#### Exercise brief:
The expected answer is a single number, namely how many lines in the data below hold the word "unfold".

#### Information:
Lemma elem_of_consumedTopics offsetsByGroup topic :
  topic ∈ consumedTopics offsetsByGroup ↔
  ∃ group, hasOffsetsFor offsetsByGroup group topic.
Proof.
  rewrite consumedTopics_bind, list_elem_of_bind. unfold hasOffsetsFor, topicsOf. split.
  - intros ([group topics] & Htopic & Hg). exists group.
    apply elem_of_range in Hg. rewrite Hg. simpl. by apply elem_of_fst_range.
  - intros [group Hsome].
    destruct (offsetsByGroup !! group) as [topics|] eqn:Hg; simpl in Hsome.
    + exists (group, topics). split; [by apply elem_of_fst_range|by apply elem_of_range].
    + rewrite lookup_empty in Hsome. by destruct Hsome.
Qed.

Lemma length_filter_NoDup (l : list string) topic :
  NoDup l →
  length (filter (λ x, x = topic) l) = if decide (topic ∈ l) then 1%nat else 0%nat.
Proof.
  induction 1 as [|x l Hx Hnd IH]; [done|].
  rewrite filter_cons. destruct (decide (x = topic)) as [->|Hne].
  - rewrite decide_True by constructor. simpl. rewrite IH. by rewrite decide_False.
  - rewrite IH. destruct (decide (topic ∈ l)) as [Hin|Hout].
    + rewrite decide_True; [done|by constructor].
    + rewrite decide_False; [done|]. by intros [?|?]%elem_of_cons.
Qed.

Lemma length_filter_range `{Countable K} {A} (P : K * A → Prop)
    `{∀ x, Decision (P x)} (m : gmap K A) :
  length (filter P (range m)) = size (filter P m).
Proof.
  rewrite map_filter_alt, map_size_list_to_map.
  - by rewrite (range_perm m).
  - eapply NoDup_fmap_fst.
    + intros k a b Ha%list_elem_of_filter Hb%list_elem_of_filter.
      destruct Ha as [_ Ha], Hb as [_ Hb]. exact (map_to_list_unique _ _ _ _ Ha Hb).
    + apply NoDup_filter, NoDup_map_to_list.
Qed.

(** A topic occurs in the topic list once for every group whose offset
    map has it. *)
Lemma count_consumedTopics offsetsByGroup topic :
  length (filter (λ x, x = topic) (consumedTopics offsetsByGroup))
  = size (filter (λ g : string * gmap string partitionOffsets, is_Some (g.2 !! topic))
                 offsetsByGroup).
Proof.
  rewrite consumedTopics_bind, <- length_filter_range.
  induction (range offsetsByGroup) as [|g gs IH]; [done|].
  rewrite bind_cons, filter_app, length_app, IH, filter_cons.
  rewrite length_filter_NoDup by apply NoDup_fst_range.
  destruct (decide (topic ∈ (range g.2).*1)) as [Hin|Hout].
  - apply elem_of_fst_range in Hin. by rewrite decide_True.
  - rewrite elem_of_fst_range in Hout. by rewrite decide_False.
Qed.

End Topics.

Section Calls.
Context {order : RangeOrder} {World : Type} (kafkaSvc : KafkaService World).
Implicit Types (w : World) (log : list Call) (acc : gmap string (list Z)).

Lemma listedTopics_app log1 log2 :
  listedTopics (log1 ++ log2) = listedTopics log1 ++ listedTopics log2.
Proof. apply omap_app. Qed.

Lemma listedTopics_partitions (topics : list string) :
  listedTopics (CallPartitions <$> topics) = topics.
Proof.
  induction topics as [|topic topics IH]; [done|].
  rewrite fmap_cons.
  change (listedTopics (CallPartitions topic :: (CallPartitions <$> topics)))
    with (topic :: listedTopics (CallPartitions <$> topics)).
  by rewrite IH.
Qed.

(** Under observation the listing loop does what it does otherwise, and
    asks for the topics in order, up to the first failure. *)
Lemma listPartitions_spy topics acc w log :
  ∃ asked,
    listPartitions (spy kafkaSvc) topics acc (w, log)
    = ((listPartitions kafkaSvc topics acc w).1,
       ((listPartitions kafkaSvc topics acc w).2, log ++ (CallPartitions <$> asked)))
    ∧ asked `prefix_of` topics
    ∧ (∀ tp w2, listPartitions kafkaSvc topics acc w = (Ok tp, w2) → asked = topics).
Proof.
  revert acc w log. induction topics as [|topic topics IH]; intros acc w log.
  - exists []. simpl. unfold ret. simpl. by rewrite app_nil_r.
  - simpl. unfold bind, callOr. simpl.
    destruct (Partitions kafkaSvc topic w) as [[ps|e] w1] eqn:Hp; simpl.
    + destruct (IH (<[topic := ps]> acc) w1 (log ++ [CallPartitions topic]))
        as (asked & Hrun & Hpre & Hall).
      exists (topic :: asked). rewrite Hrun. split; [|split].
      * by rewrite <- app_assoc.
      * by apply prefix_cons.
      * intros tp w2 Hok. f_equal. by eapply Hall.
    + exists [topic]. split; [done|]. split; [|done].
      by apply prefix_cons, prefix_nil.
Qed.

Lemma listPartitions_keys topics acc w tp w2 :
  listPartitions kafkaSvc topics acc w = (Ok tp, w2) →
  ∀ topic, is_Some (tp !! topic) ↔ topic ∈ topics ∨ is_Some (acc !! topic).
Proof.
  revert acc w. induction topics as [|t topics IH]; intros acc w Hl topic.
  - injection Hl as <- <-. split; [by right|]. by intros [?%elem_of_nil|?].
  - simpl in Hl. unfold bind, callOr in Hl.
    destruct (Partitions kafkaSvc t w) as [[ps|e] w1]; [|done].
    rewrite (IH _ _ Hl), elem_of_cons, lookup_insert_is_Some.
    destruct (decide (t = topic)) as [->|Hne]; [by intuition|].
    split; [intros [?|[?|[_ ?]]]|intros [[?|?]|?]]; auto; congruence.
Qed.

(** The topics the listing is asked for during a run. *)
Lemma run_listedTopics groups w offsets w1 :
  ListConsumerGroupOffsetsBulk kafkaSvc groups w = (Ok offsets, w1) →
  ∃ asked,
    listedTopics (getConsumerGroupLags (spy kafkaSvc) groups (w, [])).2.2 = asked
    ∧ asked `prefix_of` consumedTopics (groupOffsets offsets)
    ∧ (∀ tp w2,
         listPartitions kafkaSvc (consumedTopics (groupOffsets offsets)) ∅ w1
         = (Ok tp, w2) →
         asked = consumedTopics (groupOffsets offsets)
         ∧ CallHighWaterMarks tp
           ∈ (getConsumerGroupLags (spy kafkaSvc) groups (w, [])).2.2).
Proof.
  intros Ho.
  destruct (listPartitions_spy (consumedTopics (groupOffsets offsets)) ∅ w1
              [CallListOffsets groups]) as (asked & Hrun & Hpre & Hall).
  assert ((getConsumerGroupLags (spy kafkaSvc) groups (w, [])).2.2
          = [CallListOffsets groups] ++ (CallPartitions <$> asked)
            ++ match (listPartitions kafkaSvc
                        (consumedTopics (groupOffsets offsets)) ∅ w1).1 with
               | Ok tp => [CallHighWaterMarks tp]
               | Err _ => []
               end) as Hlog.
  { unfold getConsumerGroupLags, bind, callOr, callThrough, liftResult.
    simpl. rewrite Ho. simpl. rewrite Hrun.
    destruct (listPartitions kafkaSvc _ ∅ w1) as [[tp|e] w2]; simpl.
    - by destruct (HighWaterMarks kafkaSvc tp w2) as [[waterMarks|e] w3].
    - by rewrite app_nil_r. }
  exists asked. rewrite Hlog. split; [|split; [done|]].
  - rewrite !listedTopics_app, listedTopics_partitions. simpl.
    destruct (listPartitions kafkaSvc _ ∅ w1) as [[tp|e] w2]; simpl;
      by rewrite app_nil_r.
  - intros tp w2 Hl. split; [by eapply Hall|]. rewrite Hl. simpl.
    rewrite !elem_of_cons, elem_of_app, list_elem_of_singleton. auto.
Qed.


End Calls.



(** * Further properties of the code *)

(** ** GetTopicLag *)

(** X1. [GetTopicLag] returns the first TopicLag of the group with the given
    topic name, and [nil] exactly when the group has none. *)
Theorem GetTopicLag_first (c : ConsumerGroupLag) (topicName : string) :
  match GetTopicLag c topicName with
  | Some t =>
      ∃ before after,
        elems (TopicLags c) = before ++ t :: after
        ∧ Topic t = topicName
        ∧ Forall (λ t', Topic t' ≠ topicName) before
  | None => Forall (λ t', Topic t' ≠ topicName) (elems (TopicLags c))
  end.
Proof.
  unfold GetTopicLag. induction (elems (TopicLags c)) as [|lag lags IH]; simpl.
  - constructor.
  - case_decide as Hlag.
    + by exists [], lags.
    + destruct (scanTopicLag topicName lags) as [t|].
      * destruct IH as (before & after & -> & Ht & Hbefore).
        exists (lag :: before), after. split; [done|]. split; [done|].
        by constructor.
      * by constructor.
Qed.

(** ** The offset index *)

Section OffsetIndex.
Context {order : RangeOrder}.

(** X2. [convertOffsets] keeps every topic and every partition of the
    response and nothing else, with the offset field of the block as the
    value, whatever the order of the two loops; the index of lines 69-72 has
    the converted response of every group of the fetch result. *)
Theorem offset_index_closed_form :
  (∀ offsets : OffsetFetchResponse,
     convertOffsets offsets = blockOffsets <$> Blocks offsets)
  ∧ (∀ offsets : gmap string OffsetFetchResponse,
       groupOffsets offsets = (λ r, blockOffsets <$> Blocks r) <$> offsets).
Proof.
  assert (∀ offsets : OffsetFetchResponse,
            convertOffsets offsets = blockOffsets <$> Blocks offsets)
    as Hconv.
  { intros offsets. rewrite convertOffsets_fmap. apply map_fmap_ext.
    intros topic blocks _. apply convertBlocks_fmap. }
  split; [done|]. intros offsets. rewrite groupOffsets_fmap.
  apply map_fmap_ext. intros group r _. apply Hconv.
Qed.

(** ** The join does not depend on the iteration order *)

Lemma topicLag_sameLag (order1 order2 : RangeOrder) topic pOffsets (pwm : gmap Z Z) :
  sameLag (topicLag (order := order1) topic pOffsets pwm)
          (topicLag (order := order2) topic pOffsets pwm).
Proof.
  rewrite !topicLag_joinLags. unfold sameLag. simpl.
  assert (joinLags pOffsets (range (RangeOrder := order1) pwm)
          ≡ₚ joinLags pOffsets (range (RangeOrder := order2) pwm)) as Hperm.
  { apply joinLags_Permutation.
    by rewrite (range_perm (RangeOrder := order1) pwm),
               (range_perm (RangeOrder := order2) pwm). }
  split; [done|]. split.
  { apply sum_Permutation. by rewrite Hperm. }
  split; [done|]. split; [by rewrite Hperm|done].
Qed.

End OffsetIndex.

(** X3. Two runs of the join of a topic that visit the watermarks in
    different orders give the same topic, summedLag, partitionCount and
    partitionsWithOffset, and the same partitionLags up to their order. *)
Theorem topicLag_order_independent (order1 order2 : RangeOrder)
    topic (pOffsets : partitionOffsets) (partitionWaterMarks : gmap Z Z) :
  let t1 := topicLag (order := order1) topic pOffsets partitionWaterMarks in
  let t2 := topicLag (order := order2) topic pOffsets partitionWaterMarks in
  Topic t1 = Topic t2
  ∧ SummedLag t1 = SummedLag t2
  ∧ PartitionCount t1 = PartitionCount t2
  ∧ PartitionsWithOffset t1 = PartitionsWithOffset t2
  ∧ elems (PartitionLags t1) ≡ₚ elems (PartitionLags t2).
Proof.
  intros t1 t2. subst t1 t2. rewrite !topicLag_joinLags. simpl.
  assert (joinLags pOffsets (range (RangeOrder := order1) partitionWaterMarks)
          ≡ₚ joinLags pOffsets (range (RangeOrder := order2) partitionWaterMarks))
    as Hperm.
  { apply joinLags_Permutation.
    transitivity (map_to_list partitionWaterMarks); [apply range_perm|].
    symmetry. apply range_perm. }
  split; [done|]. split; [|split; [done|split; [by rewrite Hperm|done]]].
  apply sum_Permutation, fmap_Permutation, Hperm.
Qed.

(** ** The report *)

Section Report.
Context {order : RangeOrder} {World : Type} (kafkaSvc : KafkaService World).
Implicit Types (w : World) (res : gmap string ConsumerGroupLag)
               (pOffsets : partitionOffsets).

#### Written reply:
7